Below is a listing; restate from it, character for character, the lines beginning at the line holding "Lemma fresh_meta s" and ending at the line holding "unfold kds_load_or_init_superblock, alloc_ok.", both included.

***** DATASET RECORDS *****

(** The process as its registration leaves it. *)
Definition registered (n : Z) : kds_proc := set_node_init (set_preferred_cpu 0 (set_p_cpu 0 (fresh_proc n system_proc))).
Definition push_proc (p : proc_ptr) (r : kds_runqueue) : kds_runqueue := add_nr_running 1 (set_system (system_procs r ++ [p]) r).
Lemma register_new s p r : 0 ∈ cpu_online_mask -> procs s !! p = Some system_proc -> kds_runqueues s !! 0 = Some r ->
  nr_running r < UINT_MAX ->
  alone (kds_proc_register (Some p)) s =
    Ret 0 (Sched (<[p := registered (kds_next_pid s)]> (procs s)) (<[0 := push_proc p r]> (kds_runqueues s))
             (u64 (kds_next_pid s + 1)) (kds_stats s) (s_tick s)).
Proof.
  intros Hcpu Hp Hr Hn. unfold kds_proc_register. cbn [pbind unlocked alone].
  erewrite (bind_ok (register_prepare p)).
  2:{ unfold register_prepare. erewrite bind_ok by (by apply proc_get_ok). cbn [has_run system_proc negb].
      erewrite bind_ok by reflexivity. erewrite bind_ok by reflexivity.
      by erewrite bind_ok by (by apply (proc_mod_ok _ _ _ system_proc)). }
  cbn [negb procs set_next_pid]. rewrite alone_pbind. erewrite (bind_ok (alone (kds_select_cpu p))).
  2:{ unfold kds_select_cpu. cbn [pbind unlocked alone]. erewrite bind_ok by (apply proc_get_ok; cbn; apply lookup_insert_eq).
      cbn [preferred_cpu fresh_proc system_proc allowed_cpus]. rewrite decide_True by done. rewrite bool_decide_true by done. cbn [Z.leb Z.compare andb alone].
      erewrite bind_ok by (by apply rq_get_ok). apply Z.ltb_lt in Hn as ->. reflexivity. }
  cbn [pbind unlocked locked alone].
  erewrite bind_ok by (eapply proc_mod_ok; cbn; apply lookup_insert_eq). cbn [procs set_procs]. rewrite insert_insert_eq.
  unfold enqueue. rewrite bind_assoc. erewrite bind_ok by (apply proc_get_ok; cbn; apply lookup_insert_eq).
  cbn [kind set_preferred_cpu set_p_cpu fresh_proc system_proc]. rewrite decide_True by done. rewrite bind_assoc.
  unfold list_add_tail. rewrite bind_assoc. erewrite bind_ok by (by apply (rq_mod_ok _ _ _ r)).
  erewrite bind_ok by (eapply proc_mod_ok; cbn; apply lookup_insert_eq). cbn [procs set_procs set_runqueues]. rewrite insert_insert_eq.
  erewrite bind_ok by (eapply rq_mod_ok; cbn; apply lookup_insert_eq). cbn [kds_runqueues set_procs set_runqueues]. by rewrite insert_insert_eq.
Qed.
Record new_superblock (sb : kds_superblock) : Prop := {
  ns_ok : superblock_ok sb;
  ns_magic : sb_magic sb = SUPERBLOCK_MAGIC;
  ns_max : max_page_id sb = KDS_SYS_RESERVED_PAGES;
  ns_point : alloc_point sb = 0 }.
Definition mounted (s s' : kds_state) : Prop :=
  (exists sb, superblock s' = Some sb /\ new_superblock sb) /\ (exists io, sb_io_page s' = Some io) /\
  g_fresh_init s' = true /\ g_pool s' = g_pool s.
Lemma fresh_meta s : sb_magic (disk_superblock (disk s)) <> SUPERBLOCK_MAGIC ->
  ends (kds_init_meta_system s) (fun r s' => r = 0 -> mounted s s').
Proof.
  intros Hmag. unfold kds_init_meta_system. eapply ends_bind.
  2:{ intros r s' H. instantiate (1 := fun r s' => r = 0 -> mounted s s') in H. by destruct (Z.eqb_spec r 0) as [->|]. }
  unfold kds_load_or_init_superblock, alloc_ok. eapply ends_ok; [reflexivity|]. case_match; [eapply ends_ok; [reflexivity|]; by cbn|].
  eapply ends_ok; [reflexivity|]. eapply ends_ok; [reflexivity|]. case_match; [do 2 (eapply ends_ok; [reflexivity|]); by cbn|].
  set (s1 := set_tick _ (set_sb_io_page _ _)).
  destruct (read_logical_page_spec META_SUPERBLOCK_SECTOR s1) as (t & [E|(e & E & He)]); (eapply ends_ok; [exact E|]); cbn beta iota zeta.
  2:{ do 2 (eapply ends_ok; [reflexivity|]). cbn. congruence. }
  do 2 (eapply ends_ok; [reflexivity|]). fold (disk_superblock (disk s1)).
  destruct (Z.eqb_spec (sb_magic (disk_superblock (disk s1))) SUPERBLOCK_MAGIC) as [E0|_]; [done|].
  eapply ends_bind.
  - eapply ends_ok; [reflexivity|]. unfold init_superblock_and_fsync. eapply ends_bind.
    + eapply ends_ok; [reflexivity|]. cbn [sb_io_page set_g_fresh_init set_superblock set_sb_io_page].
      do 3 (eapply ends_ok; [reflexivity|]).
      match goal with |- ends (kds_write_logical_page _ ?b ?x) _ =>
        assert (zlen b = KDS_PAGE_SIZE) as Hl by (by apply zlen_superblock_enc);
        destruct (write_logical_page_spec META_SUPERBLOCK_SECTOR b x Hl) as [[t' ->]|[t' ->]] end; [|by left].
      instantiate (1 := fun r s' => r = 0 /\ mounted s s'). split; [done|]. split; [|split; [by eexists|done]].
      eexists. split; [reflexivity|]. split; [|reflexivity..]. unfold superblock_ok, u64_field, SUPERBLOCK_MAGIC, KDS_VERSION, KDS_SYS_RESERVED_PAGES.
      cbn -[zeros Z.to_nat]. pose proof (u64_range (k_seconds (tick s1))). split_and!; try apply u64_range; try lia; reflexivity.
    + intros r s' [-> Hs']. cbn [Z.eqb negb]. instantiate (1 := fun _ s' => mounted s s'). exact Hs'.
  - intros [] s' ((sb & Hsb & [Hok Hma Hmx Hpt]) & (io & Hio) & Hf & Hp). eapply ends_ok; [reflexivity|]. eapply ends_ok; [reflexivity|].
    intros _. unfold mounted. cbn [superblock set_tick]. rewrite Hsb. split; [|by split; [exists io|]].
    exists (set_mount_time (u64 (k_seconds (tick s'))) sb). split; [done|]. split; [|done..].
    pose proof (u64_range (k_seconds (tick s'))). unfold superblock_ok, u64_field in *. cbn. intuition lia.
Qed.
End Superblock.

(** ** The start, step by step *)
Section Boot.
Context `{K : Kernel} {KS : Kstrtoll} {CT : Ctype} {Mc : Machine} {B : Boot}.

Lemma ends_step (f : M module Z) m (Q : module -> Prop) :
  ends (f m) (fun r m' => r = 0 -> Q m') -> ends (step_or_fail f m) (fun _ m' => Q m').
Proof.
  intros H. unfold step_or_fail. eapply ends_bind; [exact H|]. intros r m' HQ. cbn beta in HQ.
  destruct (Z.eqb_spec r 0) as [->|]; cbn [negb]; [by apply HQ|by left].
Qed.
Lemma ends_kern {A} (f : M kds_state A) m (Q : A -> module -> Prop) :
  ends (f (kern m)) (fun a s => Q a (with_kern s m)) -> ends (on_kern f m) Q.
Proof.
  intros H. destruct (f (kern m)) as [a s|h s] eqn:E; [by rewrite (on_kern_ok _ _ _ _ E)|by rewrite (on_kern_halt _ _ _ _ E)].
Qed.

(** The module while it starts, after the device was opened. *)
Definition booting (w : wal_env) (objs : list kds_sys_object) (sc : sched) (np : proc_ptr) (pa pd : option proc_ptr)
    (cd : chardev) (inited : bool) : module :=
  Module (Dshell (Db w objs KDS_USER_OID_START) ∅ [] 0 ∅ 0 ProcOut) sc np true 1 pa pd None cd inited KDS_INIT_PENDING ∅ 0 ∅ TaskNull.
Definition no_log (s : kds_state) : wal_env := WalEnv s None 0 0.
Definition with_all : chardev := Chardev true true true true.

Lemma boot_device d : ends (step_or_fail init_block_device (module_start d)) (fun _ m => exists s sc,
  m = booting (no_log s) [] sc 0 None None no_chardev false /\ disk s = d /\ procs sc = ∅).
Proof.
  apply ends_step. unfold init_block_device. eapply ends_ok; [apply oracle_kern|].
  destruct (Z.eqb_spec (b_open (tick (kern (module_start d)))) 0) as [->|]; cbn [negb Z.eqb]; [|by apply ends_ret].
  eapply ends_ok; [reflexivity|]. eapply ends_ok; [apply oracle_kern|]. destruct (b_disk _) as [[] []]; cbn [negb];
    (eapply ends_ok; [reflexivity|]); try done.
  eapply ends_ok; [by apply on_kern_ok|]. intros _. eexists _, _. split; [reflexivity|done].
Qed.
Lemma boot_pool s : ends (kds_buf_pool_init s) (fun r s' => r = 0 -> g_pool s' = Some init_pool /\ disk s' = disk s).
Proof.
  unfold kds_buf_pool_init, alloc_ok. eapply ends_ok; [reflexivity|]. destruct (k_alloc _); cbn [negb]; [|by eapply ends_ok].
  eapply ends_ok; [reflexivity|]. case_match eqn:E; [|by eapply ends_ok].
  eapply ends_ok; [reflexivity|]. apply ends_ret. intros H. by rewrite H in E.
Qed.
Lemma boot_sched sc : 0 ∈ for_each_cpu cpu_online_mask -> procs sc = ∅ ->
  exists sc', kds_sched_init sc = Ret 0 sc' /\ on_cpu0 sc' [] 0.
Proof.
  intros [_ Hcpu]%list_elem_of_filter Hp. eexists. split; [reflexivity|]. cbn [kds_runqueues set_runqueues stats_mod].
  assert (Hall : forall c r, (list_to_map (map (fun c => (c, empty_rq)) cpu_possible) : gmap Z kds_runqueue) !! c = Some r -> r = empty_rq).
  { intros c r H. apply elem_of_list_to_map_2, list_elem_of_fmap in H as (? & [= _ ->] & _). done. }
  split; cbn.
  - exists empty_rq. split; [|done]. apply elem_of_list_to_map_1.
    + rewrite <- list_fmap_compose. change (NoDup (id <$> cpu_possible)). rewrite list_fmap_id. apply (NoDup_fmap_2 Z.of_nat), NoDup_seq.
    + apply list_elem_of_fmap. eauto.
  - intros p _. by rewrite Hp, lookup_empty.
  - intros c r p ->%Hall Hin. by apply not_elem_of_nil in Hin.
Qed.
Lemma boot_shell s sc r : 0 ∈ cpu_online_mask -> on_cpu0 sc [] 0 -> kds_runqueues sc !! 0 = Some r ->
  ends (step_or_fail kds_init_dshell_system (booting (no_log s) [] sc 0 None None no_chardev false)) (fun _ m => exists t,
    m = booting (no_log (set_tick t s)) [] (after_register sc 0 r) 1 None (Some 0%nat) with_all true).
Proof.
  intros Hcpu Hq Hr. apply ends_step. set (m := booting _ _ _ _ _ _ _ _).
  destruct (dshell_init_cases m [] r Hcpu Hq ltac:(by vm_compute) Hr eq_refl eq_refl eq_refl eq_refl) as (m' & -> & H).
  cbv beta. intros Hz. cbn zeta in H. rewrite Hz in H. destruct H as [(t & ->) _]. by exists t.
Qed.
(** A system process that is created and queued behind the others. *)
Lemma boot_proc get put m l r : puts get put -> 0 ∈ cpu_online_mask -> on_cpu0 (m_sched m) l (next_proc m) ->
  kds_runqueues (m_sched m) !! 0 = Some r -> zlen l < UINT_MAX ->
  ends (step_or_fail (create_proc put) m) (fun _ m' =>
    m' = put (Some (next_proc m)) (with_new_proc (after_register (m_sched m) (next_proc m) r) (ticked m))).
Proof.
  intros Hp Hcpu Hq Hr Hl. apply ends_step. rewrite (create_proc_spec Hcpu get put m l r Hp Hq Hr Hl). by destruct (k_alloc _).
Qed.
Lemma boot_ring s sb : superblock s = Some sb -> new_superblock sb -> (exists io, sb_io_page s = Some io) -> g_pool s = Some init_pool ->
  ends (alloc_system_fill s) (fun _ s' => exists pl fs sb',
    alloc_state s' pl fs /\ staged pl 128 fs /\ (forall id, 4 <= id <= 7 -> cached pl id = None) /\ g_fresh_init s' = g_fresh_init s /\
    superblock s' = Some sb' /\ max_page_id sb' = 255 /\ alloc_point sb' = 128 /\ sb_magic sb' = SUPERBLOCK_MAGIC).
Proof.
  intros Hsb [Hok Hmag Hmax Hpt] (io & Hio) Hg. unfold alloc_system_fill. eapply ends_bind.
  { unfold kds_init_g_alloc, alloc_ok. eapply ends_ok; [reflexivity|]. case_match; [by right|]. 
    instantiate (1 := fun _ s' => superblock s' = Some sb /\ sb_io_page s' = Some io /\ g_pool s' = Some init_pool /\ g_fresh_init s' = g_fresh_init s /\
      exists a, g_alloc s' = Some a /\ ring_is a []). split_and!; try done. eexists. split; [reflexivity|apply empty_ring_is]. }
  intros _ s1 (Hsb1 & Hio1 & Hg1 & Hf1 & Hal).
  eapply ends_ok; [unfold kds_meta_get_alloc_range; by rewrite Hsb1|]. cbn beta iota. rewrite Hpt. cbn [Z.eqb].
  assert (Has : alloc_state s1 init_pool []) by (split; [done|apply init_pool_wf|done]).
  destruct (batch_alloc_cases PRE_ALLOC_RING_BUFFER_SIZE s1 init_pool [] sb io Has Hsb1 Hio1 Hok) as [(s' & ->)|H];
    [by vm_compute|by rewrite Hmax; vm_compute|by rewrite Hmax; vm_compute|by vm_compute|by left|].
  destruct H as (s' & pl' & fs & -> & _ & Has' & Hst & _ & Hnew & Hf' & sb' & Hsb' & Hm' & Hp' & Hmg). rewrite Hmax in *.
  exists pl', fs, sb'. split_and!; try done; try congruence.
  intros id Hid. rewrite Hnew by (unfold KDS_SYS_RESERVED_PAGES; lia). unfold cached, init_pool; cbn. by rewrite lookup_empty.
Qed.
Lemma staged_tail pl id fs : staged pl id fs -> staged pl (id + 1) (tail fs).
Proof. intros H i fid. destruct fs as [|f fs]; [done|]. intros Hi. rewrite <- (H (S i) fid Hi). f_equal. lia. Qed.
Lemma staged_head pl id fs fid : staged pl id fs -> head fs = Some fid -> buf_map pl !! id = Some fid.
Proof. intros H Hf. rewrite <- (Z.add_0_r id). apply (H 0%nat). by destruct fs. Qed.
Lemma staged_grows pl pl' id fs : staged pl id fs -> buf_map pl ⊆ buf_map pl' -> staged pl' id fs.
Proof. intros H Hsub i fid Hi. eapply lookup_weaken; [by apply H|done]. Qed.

*****

**WRITTEN RESPONSE**
Lemma fresh_meta s : sb_magic (disk_superblock (disk s)) <> SUPERBLOCK_MAGIC ->
  ends (kds_init_meta_system s) (fun r s' => r = 0 -> mounted s s').
Proof.
  intros Hmag. unfold kds_init_meta_system. eapply ends_bind.
  2:{ intros r s' H. instantiate (1 := fun r s' => r = 0 -> mounted s s') in H. by destruct (Z.eqb_spec r 0) as [->|]. }
  unfold kds_load_or_init_superblock, alloc_ok. eapply ends_ok; [reflexivity|]. case_match; [eapply ends_ok; [reflexivity|]; by cbn|].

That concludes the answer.